Objectives: To evaluate the association between six nondisease-specific problems (problems that cross multiple domains of health) and mortality in middle-aged and older adults.
Design: Prospective, observational cohort.
Setting: U.S. population sample.
Participants: Participants included 23,669 black and white U.S. adults aged 45 and older enrolled in the REasons for Geographic and Racial Differences in Stroke (REGARDS) study.
Measurements: Nondisease-specific problems included cognitive impairment, depressive symptoms, exhaustion, falls, impaired mobility, and polypharmacy. Age-stratified (<65, 65-74, ≥ 75) hazard ratios for all-cause mortality were calculated for each problem individually and according to number of problems.

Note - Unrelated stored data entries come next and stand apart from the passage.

(** * StreamVibe backend: access control, engagement ledger and notices

    A shallow embedding of the request handlers of the StreamVibe backend
    (Express controllers over Mongoose models) together with the properties
    its specification states about them.

    Conventions of the embedding.
    - A Mongoose collection is the list of its documents in insertion order;
      the user and video collections, which the handlers only reach by
      [_id], are finite maps keyed by [_id].
    - An [ObjectId] is a number; fresh ones come from a counter in the
      database state.  Handlers receive ids that already are ObjectIds.
    - A handler is a function from the database (and the request) to the
      response it sends and the database it leaves.
    - An exception thrown by a model operation is a value of [Thrown]; the
      handler's [catch] turns it into the response the source sends.
    - Numbers sent by clients (watch time, positions) are integers. *)

From Stdlib Require Import ZArith NArith String Ascii List Bool.
From stdpp Require Import gmap strings list pretty.

Open Scope string_scope.

(** ** JavaScript values the handlers branch on *)

Module Js.

(** The value of a boolean-valued property that may be missing. *)
Inductive value :=
| undefined
| boolean (b : bool).

Definition truthy (v : value) : bool :=
  match v with
  | undefined => false
  | boolean b => b
  end.

(** [a && b]: the left operand when it is falsy, else the right one. *)
Definition and (a b : value) : value := if truthy a then b else a.

(** [a || b]: the left operand when it is truthy, else the right one. *)
Definition or (a b : value) : value := if truthy a then a else b.

(** Truthiness of a string that may be absent from the request. *)
Definition truthy_string (s : option string) : bool :=
  match s with
  | None => false
  | Some s => negb (String.eqb s EmptyString)
  end.

(** Truthiness of a number that may be absent from the request. *)
Definition truthy_number (n : option Z) : bool :=
  match n with
  | None => false
  | Some n => negb (n =? 0)%Z
  end.

(** [n || d] on numbers. *)
Definition or_number (n : option Z) (d : Z) : Z :=
  match n with
  | Some n => if (n =? 0)%Z then d else n
  | None => d
  end.

(** [String(x)] for a string property that may be undefined. *)
Definition String_ (s : option string) : string :=
  match s with
  | None => "undefined"
  | Some s => s
  end.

Results: One or more nondisease-specific problems occurred in 40% of participants younger than 65, 45% of those aged 65 to 74, and 55% of those aged 75 and older. Compared with participants with none of these problems, the multivariable adjusted hazard ratio for all-cause mortality associated with each additional nondisease-specific problem was 1.34 (95% confidence interval (CI) = 1.23-1.46) for participants younger than 65, 1.24 (95% CI = 1.15-1.35) for those aged 65 to 74, and 1.30 (95% CI = 1.21-1.39) for those aged 75 and older.
Conclusion: Nondisease-specific problems were associated with mortality across a wide age spectrum. Future studies should explore whether treating these problems will improve survival and identify innovative healthcare models to address multiple nondisease-specific problems simultaneously.